(** * Remote ID drone detection: a shallow embedding of the decoding,
      scanning, channel-plan, band-pass and threat-assessment code

    The development follows the Python sources:

    - [Py]            the fragment of the Python runtime the code relies on
                      (bytes, slices, [struct.unpack], [bytes.decode],
                      [str] methods, IEEE binary64 floats, exceptions);
    - [RemoteID]      [src/remote_id_decoder.py];
    - [Filter]        the acceptance filter and suffix loop shared by the
                      two scanning callers;
    - [WiFiSystem]    [main_gnuradio_wifi.py] (PDU processing, tolerance
                      scan);
    - [BLE]           [src/ble_scanner.py];
    - [ChannelPlan]   [main_gnuradio_wifi.py] (the channel plan of [main]);
    - [Preprocessing] [src/preprocessing.py] (band-pass step);
    - [Fusion]        [src/data_fusion.py] (threat assessment).

    Python [int] is [Z]; Python [float] is the primitive binary64 [float];
    [bytes] is [list byte]; [str] is [string] (the code only ever builds
    ASCII strings) except inside [_decode_printable], where the decoded text
    is a list of code points.  A call that may raise returns a [result];
    [while] loops take fuel and the theorems show that the fuel handed to
    them is enough. *)

From Stdlib Require Import ZArith List String Ascii Floats Bool Lia.
From Stdlib.Strings Require Import Byte.
Import ListNotations.

#[local] Set Warnings "-inexact-float".
#[local] Open Scope string_scope.
#[local] Open Scope list_scope.
#[local] Open Scope Z_scope.

(* ================================================================== *)
(** * The Python runtime fragment *)
(* ================================================================== *)

Module Py.

(** ** Exceptions and results *)

Inductive exn : Type :=
| IndexError
| StructError
| ValueError
| OverflowError
| ZeroDivisionError.

Inductive result (A : Type) : Type :=
| Ok (a : A)
| Raise (e : exn)
| OutOfFuel.

Arguments Ok {A} a.
Arguments Raise {A} e.
Arguments OutOfFuel {A}.

Definition bind {A B : Type} (m : result A) (k : A -> result B) : result B :=
  match m with
  | Ok a => k a
  | Raise e => Raise e
  | OutOfFuel => OutOfFuel
  end.

Definition fmap {A B : Type} (f : A -> B) (m : result A) : result B :=
  bind m (fun a => Ok (f a)).

Declare Scope py_scope.
Delimit Scope py_scope with py.
Notation "x <- m ;; k" := (bind m (fun x => k))
  (at level 61, m at next level, right associativity) : py_scope.

(** ** Sequences *)

Definition bytes : Type := list byte.

Definition byte_val (b : byte) : Z := Z.of_N (Byte.to_N b).

Definition len {A : Type} (l : list A) : Z := Z.of_nat (List.length l).

(** An index or slice bound as Python normalises it: a negative bound counts
    from the end, and a slice bound is clamped to [0, n]. *)
Definition slice_bound (n i : Z) : Z :=
  if i <? 0 then Z.max 0 (i + n) else Z.min i n.

(** [data[a:b]] *)
Definition slice {A : Type} (data : list A) (a b : Z) : list A :=
  let n := len data in
  let a' := slice_bound n a in
  let b' := slice_bound n b in
  firstn (Z.to_nat (b' - a')) (skipn (Z.to_nat a') data).

(** [data[a:]] *)
Definition slice_from {A : Type} (data : list A) (a : Z) : list A :=
  skipn (Z.to_nat (slice_bound (len data) a)) data.

(** [data[:b]] *)
Definition slice_to {A : Type} (data : list A) (b : Z) : list A :=
  firstn (Z.to_nat (slice_bound (len data) b)) data.

(** [data[i]] on [bytes] yields an [int]; out of range raises [IndexError]. *)
Definition getitem (data : bytes) (i : Z) : result Z :=
  let n := len data in
  let j := if i <? 0 then i + n else i in
  if (0 <=? j) && (j <? n) then
    match nth_error data (Z.to_nat j) with
    | Some b => Ok (byte_val b)
    | None => Raise IndexError
    end
  else Raise IndexError.

(** [bytes([v])]: one byte from an [int] in [range(256)]. *)
Definition bytes_of_int (v : Z) : result bytes :=
  if (0 <=? v) && (v <? 256) then
    match Byte.of_N (Z.to_N v) with
    | Some b => Ok [b]
    | None => Raise ValueError
    end
  else Raise ValueError.

(** ** [struct.unpack] *)

Fixpoint le_value (bs : bytes) : Z :=
  match bs with
  | [] => 0
  | b :: t => byte_val b + 256 * le_value t
  end.

Definition to_signed (bits v : Z) : Z :=
  if v <? 2 ^ (bits - 1) then v else v - 2 ^ bits.

Definition unpack_unsigned (size : Z) (bs : bytes) : result Z :=
  if len bs =? size then Ok (le_value bs) else Raise StructError.

Definition unpack_signed (size : Z) (bs : bytes) : result Z :=
  if len bs =? size then Ok (to_signed (8 * size) (le_value bs))
  else Raise StructError.

(** ['b'], ['<h'], ['<i'], ['<H'], ['<Q'] *)
Definition unpack_b := unpack_signed 1.
Definition unpack_lt_h := unpack_signed 2.
Definition unpack_lt_i := unpack_signed 4.
Definition unpack_lt_H := unpack_unsigned 2.
Definition unpack_lt_Q := unpack_unsigned 8.

(** ** [struct.pack] and [bytearray] *)

Definition byte_of_int (v : Z) : byte :=
  match Byte.of_N (Z.to_N v) with
  | Some b => b
  | None => x00
  end.

Fixpoint le_bytes (n : nat) (v : Z) : bytes :=
  match n with
  | O => []
  | S n' => byte_of_int (v mod 256) :: le_bytes n' (v / 256)
  end.

Definition pack_signed (size : Z) (v : Z) : result bytes :=
  if (- 2 ^ (8 * size - 1) <=? v) && (v <? 2 ^ (8 * size - 1))
  then Ok (le_bytes (Z.to_nat size) (v mod 2 ^ (8 * size)))
  else Raise StructError.

(** ['<h'], ['<i'] *)
Definition pack_lt_h := pack_signed 2.
Definition pack_lt_i := pack_signed 4.

(** [packet.append(v)] on a [bytearray]. *)
Definition append_int (packet : bytes) (v : Z) : result bytes :=
  (b <- bytes_of_int v ;;
   Ok (packet ++ b))%py.

(** [b.ljust(width, fill)] *)
Definition ljust (b : bytes) (width : Z) (fill : byte) : bytes :=
  b ++ repeat fill (Z.to_nat (width - len b)).

(** ** Floats *)

(** Conversion of an [int] to the nearest binary64 value (ties to even), as
    [float(n)] and mixed [int]/[float] arithmetic do. *)
Definition float_of_int (z : Z) : float :=
  SF2Prim (SpecFloat.binary_normalize 53 1024 z 0 false).

(** The same conversion with the [OverflowError] Python raises when the
    integer does not fit a finite float. *)
Definition int_to_float (z : Z) : result float :=
  let f := float_of_int z in
  if PrimFloat.is_infinity f then Raise OverflowError else Ok f.

(** [int(f)]: truncation towards zero. *)
Definition int_of_float (f : float) : result Z :=
  match Prim2SF f with
  | S754_zero _ => Ok 0
  | S754_finite s m e =>
    let v := if 0 <=? e then Zpos m * 2 ^ e else Zpos m / 2 ^ (- e) in
    Ok (if s then - v else v)
  | S754_infinity _ => Raise OverflowError
  | S754_nan => Raise ValueError
  end.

++++

■ What you are asked to do ■
Where a line of the records contains the word "OverflowError", count it; state only the final tally.

■ Expected output ■
4